"The true painter strives to paint what can only be seen through his world." ~André Malraux

After a year of intermittant "painter's block"  I am working again in my studio, and feeling in a tentative positive state. Painting is a solitary activity, and as artists, we are often working in a vacuum. Unless we have a show hanging, reaction to the work is minimal. With several pieces underway, I decided that perhaps if I write about what I am doing or am attempting to do, it might act somewhat as a muse for me as well as give me some feedback on the work I am creating -- hence the establishment of this blog. 

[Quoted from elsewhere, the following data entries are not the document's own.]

(* ===== verification/ServiceFrame.v ===== *)
(** * Running service operations

    Inversion of sequenced calls, and the class of computations that leave the
    repository as it is: guards, the resolver, permission checks and reads. *)

From stdpp Require Import base gmap strings list.
From Stdlib Require Import ZArith Lia.
From S2P Require Import Prelude Conditions Model ModelJson Types Text Engine Expand CheckSet Memory Token Service ServiceAuthz.
#[local] Open Scope Z_scope.

(** ** Inversion *)
Lemma bind_inv {S A B} (c : St S A) (k : A -> St S B) s r s' :
  bind c k s = (r, s') ->
  (exists a s1, c s = (Ok a, s1) /\ k a s1 = (r, s')) \/ (exists e, c s = (Err e, s') /\ r = Err e).
Proof. unfold bind. destruct (c s) as [[a|e] s1]; naive_solver. Qed.

Lemma guard_inv {S} b e (s : S) r s' :
  guard b e s = (r, s') -> s' = s /\ ((b = true /\ r = Ok tt) \/ (b = false /\ r = Err e)).
Proof. destruct b; simpl; intros [= <- <-]; auto. Qed.

Lemma attempt_inv {S A} (c : St S A) s r s' :
  attempt c s = (r, s') -> exists r', c s = (r', s') /\ r = Ok r'.
Proof. unfold attempt. destruct (c s). intros [= <- <-]. eauto. Qed.

Lemma repo_inv {A} (c : St Store A) w r w' :
  repo c w = (r, w') -> exists s', c (w_repo w) = (r, s') /\ w' = set_repo s' w.
Proof. unfold repo. destruct (c (w_repo w)). intros [= <- <-]. eauto. Qed.

(** ** Computations that do not write to the repository *)
Class Reads {A} (c : St World A) : Prop := reads_repo : forall w, w_repo (c w).2 = w_repo w.

Lemma reads_inv {A} (c : St World A) `{Reads A c} w r w' : c w = (r, w') -> w_repo w' = w_repo w.
Proof. intros Hc. by rewrite <-(reads_repo w), Hc. Qed.

(** A repository call that only looks. *)
Class Looks {A} (c : St Store A) : Prop := looks_store : forall s, (c s).2 = s.

Section Instances.
#[export] Instance Reads_ret {A} (a : A) : Reads (ret a). Proof. done. Qed.
#[export] Instance Reads_fail {A} e : Reads (fail (A := A) e). Proof. done. Qed.
#[export] Instance Reads_lift {A} (r : result A) : Reads (lift r). Proof. done. Qed.
#[export] Instance Reads_get : Reads get. Proof. done. Qed.
#[export] Instance Reads_guard b e : Reads (guard b e). Proof. by destruct b. Qed.
#[export] Instance Reads_attempt {A} (c : St World A) : Reads c -> Reads (attempt c).
Proof. intros Hc w. unfold attempt. specialize (Hc w). by destruct (c w). Qed.
#[export] Instance Reads_bind {A B} (c : St World A) (k : A -> St World B) :
  Reads c -> (forall a, Reads (k a)) -> Reads (bind c k).
Proof.
  intros Hc Hk w. unfold bind. specialize (Hc w). destruct (c w) as [[a|e] w1]; simpl in *; [|done].
  by rewrite (Hk a w1).
Qed.
#[export] Instance Reads_if {A} (b : bool) (c d : St World A) : Reads c -> Reads d -> Reads (if b then c else d).
Proof. by destruct b. Qed.
#[export] Instance Reads_option {A B} (o : option B) (c : B -> St World A) (d : St World A) :
  (forall b, Reads (c b)) -> Reads d -> Reads (match o with Some b => c b | None => d end).
Proof. by destruct o. Qed.
#[export] Instance Reads_result {A B} (o : result B) (c : B -> St World A) (d : error -> St World A) :
  (forall b, Reads (c b)) -> (forall e, Reads (d e)) -> Reads (match o with Ok b => c b | Err e => d e end).
Proof. by destruct o. Qed.

#[export] Instance Reads_set_cache f : Reads (modify (set_cache f)). Proof. done. Qed.
#[export] Instance Reads_add_decision r : Reads (modify (add_decision r)). Proof. done. Qed.
#[export] Instance Reads_add_tupleAudit r : Reads (modify (add_tupleAudit r)). Proof. done. Qed.
#[export] Instance Reads_add_adminAudit r : Reads (modify (add_adminAudit r)). Proof. done. Qed.
#[export] Instance Reads_repo {A} (c : St Store A) : Looks c -> Reads (repo c).
Proof. intros Hc w. unfold repo. specialize (Hc (w_repo w)). by destruct (c (w_repo w)). Qed.

#[export] Instance Looks_GetProject id : Looks (GetProject id).
Proof. intros s. unfold GetProject. by case_match. Qed.
#[export] Instance Looks_GetWorkspace p t id : Looks (GetWorkspace p t id).
Proof. intros s. unfold GetWorkspace. by case_match. Qed.
#[export] Instance Looks_GetMembership p t ws u : Looks (GetMembership p t ws u).
Proof. intros s. unfold GetMembership. by case_match. Qed.
#[export] Instance Looks_GetInvitation p t id : Looks (GetInvitation p t id).
Proof. intros s. unfold GetInvitation. by case_match. Qed.
#[export] Instance Looks_GetGroup p t id : Looks (GetGroup p t id).
Proof. intros s. unfold GetGroup. by case_match. Qed.
#[export] Instance Looks_GetEnrollment p t g m : Looks (GetEnrollment p t g m).
Proof. intros s. unfold GetEnrollment. by case_match. Qed.
#[export] Instance Looks_ConsistencyToken p t : Looks (ConsistencyToken p t). Proof. done. Qed.
#[export] Instance Looks_GetSeatUsage p t sku : Looks (GetSeatUsage p t sku). Proof. done. Qed.
End Instances.

Section Listings.
Context `{MapRange}.
#[export] Instance Looks_ListProjects : Looks ListProjects. Proof. done. Qed.
#[export] Instance Looks_PersonalWorkspace p t u : Looks (PersonalWorkspace p t u).
Proof. intros s. unfold PersonalWorkspace. by case_match. Qed.
#[export] Instance Looks_WorkspacesForUser p t u : Looks (WorkspacesForUser p t u). Proof. done. Qed.
#[export] Instance Looks_ListMembers p t ws : Looks (ListMembers p t ws). Proof. done. Qed.
#[export] Instance Looks_GetInvitationByTokenHash p t h : Looks (GetInvitationByTokenHash p t h).
Proof. intros s. unfold GetInvitationByTokenHash. by case_match. Qed.
#[export] Instance Looks_ListInvitations p t ws : Looks (ListInvitations p t ws). Proof. done. Qed.
#[export] Instance Looks_ListGroups p t ws : Looks (ListGroups p t ws). Proof. done. Qed.
#[export] Instance Looks_ListEnrollments p t g : Looks (ListEnrollments p t g). Proof. done. Qed.
#[export] Instance Looks_ListSeats p t sku : Looks (ListSeats p t sku). Proof. done. Qed.
#[export] Instance Looks_ReadTuples now p t f : Looks (Memory.ReadTuples now p t f). Proof. done. Qed.
#[export] Instance Looks_ListSubjectTuplesInProject now p u : Looks (ListSubjectTuplesInProject now p u).
Proof. done. Qed.
#[export] Instance Looks_ListTuplesForSubjectSetsInProject now p sets :
  Looks (ListTuplesForSubjectSetsInProject now p sets).
Proof. intros s. unfold ListTuplesForSubjectSetsInProject. by case_match. Qed.
#[export] Instance Looks_result {A} (f : Store -> result A) : Looks (fun s => (f s, s)). Proof. done. Qed.
End Listings.

(** ** The resolver, the guards and the checks only read *)
Section ServiceReads.
Context `{Sources} `{MapRange} `{TextParsers} `{TokenJson} (svc : ServiceConfig).

#[export] Instance Reads_now : Reads now_. Proof. done. Qed.
#[export] Instance Reads_newID : Reads newID. Proof. done. Qed.
#[export] Instance Reads_randHex : Reads randHex. Proof. done. Qed.
#[export] Instance Reads_repoAt {A} (c : Time -> St Store A) : (forall t, Looks (c t)) -> Reads (repoAt c).
Proof. intros Hc. unfold repoAt. apply _. Qed.

#[export] Instance Reads_lookupCache id : Reads (lookupCache id).
Proof.
  intros w. unfold lookupCache. destruct (w_cache w !! id) as [e|]; [|done].
  rewrite (reads_repo (c := bind now_ _)). done.
Qed.
#[export] Instance Reads_evictLocked : Reads evictLocked. Proof. unfold evictLocked. apply _. Qed.
#[export] Instance Reads_storeCache id e : Reads (storeCache id e).
Proof. intros w. unfold storeCache. case_decide; by rewrite (reads_repo (c := bind _ _)). Qed.
#[export] Instance Reads_invalidate id : Reads (invalidate id). Proof. done. Qed.
#[export] Instance Reads_load id : Reads (load id). Proof. unfold load. apply _. Qed.
#[export] Instance Reads_resolve id : Reads (resolve id). Proof. unfold resolve. apply _. Qed.
#[export] Instance Reads_resolverModelFor id : Reads (resolverModelFor id).
Proof. unfold resolverModelFor. apply _. Qed.
#[export] Instance Reads_regionServable e : Reads (regionServable svc e). Proof. unfold regionServable. apply _. Qed.
#[export] Instance Reads_ensureRegion p : Reads (ensureRegion svc p). Proof. unfold ensureRegion. apply _. Qed.
#[export] Instance Reads_EnsureServable p : Reads (EnsureServable svc p). Proof. unfold EnsureServable. apply _. Qed.
#[export] Instance Reads_ensureProjectActive p : Reads (ensureProjectActive svc p).
Proof. unfold ensureProjectActive. apply _. Qed.
#[export] Instance Reads_evalWith {A} m (f : Engine -> result A) : Reads (evalWith svc m f).
Proof. unfold evalWith. apply _. Qed.
#[export] Instance Reads_allowed p ws rel : Reads (allowed svc p ws rel). Proof. unfold allowed. apply _. Qed.
#[export] Instance Reads_requireWorkspace p ws rel : Reads (requireWorkspace svc p ws rel).
Proof. unfold requireWorkspace. apply _. Qed.

#[export] Instance Reads_logged rec c : Reads c -> Reads (logged svc rec c). Proof. intros Hc. unfold logged. apply _. Qed.
#[export] Instance Reads_decide_ p f : Reads (decide_ svc p f). Proof. unfold decide_. apply _. Qed.
#[export] Instance Reads_query {A} p e (f : Engine -> Model -> Z -> result A) : Reads (query svc p e f).
Proof. unfold query. apply _. Qed.
#[export] Instance Reads_Check p ns o r u cc : Reads (Check svc p ns o r u cc). Proof. unfold Check. apply _. Qed.
#[export] Instance Reads_auditTupleChanges p i d : Reads (auditTupleChanges svc p i d).
Proof. unfold auditTupleChanges. apply _. Qed.

(** What a successful permission guard establishes. *)
Lemma requireWorkspace_inv p ws rel w W w' :
  requireWorkspace svc p ws rel w = (Ok W, w') ->
  inner (workspaces (w_repo w)) (scope (pr_ProjectID p) (pr_TenantID p)) !! ws = Some W /\
  allowed svc p ws rel w = (Ok true, w').
Proof.
  unfold requireWorkspace, bind, repo, GetWorkspace.
  destruct (inner _ _ !! ws) as [W0|] eqn:HW; [|done].
  replace (set_repo (w_repo w) w) with w by by destruct w.
  destruct (allowed svc p ws rel w) as [[[]|e] w1] eqn:Ha; [|done|done].
  by intros [= <- <-].
Qed.
End ServiceReads.

(** ** Automation: run a sequence of calls backwards from its outcome *)
Ltac run_step :=
  match goal with
  | H : bind _ _ _ = (_, _) |- _ =>
      apply bind_inv in H as [(? & ? & ? & H)|(? & ? & ?)]
  | H : guard _ _ _ = (_, _) |- _ => apply guard_inv in H as (? & [(? & ?)|(? & ?)])
  | H : attempt _ _ = (_, _) |- _ => apply attempt_inv in H as (? & ? & ?)
  | H : ret _ _ = (_, _) |- _ => unfold ret in H
  | H : fail _ _ = (_, _) |- _ => unfold fail in H
  | H : lift _ _ = (_, _) |- _ => unfold lift in H
  end; simplify_eq.

Lemma repo_looks_inv {A} (c : St Store A) `{Looks A c} w r w' :
  repo c w = (r, w') -> w' = w /\ r = (c (w_repo w)).1.
Proof.
  unfold repo. specialize (looks_store (c := c) (w_repo w)). destruct (c (w_repo w)) as [r0 s0]. simpl.
  intros -> [= <- <-]. split; [by destruct w|done].
Qed.

Lemma bind_look {A B} (c : St Store A) `{Looks A c} (k : result A -> St World B) w :
  bind (attempt (repo c)) k w = k (c (w_repo w)).1 w.
Proof.
  unfold bind, attempt. destruct (repo c w) as [r w'] eqn:Hr. apply repo_looks_inv in Hr as [-> ->]; done.
Qed.

Lemma bind_now `{Sources} {B} (k : Time -> St World B) w : bind now_ k w = k (clock (w_ticks w)) (now_ w).2.
Proof. done. Qed.

Lemma bind_repo_ok {A B} (c : St Store A) (k : A -> St World B) w a s' :
  c (w_repo w) = (Ok a, s') -> bind (repo c) k w = k a (set_repo s' w).
Proof. intros Hc. unfold bind, repo. by rewrite Hc. Qed.

(** Run an operation backwards and carry the repository through the calls that
    only read it. *)
Ltac frame_step :=
  match goal with
  | H : requireWorkspace _ _ _ _ _ = (Ok _, _) |- _ =>
      let Hw := fresh "HW" in let Ha := fresh "Hallowed" in
      pose proof (requireWorkspace_inv _ _ _ _ _ _ _ H) as [Hw Ha]; apply reads_inv in H; [|apply _]
  | H : repo _ _ = (_, _) |- _ => apply repo_looks_inv in H as [? ?]; [|apply _]
  | H : repo _ _ = (_, _) |- _ => apply repo_inv in H as (? & ? & ?)
  | H : _ ?w = (_, ?w') |- _ => is_var w'; apply reads_inv in H; [|apply _]
  | H : PutMembershipAndTuples _ _ _ _ = _ |- _ => unfold PutMembershipAndTuples, modify in H
  | H : Memory.WriteTuples _ _ _ _ _ = _ |- _ => unfold Memory.WriteTuples, modify in H
  | H : negb (String.eqb _ _) = true |- _ => apply negb_true_iff, String.eqb_neq in H
  | H : negb (String.eqb _ _) = false |- _ => apply negb_false_iff, String.eqb_eq in H
  | H : w_repo ?w = w_repo _, H' : context [w_repo ?w] |- _ => lazymatch H' with H => fail | _ => rewrite H in H' end
  | H : w_repo ?w = w_repo _ |- context [w_repo ?w] => rewrite H
  end; simplify_eq/=.
Ltac run := repeat first [run_step | frame_step]; try done.

(** ** Invariants of the repository *)
Section Keeps.
Context (I : Store -> Prop).

(** A computation keeps the invariant, whatever it returns. *)
Definition keeps {A} (c : St World A) : Prop := forall w, I (w_repo w) -> I (w_repo (c w).2).
Definition keepsStore {A} (c : St Store A) : Prop := forall s, I s -> I (c s).2.

Lemma keeps_intro {A} (c : St World A) :
  (forall w r w', c w = (r, w') -> I (w_repo w) -> I (w_repo w')) -> keeps c.
Proof. intros Hc w Hw. destruct (c w) as [r w'] eqn:E. by eapply Hc. Qed.

Lemma keeps_reads {A} (c : St World A) `{Reads A c} : keeps c.
Proof. intros w Hw. by rewrite reads_repo. Qed.

Lemma keeps_repo {A} (c : St Store A) : keepsStore c -> keeps (repo c).
Proof. intros Hc w Hw. specialize (Hc _ Hw). unfold repo. by destruct (c (w_repo w)). Qed.

Lemma keeps_bind {A B} (c : St World A) (k : A -> St World B) :
  keeps c -> (forall a, keeps (k a)) -> keeps (bind c k).
Proof.
  intros Hc Hk w Hw. unfold bind. specialize (Hc w Hw). destruct (c w) as [[a|e] w1]; simpl in *; [|done].
  by apply Hk.
Qed.

Lemma keeps_attempt {A} (c : St World A) : keeps c -> keeps (attempt c).
Proof. intros Hc w Hw. specialize (Hc w Hw). unfold attempt. by destruct (c w). Qed.

Lemma keeps_if {A} (b : bool) (c d : St World A) : keeps c -> keeps d -> keeps (if b then c else d).
Proof. by destruct b. Qed.

Lemma keeps_result {A B} (o : result B) (c : B -> St World A) (d : error -> St World A) :
  (forall b, keeps (c b)) -> (forall e, keeps (d e)) -> keeps (match o with Ok b => c b | Err e => d e end).
Proof. by destruct o. Qed.
End Keeps.

Ltac keeps_step :=
  first [ apply keeps_bind; [|intros ?]
        | apply keeps_attempt
        | apply keeps_if
        | apply keeps_result; intros ?
        | apply keeps_repo
        | lazymatch goal with |- context [match ?p with (_, _) => _ end] => destruct p end ].
(** Split an operation into its calls; those that only read are done. *)
Ltac keeps := repeat first [apply keeps_reads; apply _ | keeps_step].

As for the blog title, traditional, representational painting is a language for expressing what’s visible. But I feel my work is the most successful, and most interesting, when focused on things not entirely visible. I paint what I see but also what I sense and feel by utilizing my interior and unseen world --- in other words, the invisible world. Plein air work or  studio work from photographs are only touchstones or landmarks which guide me to other inner spaces. By so doing, I find that I am pushing the boundaries between representational and abstract work.

You can enlarge the images in this blog by clicking on them.

Mar 31, 2011

Like Grass Under the Wind

I received a Facebook friend request this week from a retired teacher in York, ME where the writer May Sarton spent her last 20 years, thanking me for starting the May Sarton page on FB. There is going to be a big celebration for what would have been her 100th birthday up there in 2012, and I intend to go. As well as working in the studio, I have been dipping into her poetry recently. Her journals, for which she is arguably best known, have nourished and sustained me over the years, but her poetry, for which she most wanted to be remembered, can also at times be well worth a read. Her poetry is uneven -- she is no Mary Oliver: I think one of the problems I have is that I do not really like contemporary poetry that rhymes. But she weaves nature, art and love into her work, and this one spoke to me today. I am sure she was thinking in terms of writing, but to me, it applies to painting as well:

by May Sarton 

Here is the pond, here sky, and the long grasses
That lean over the water, a slow ripple
Under the slightest wandering air that passes
To shift the scene, translating flat to stipple
On still blue water and troubling green masses.

Three elements are spaced and subtly joined
To rest the restless mind and lift us where
Nothing in us is baffled or constrained,
Who wake and sleep as casual as they are,
And contain earth, and water, and the wind.

Take blue; take green; take pale gold sand;
Take the slow changing shimmer of the air;
Take a huge sky above a steadfast land;
Take love, the tiger ocean in its lair,
and gentle it like grass under the wind. 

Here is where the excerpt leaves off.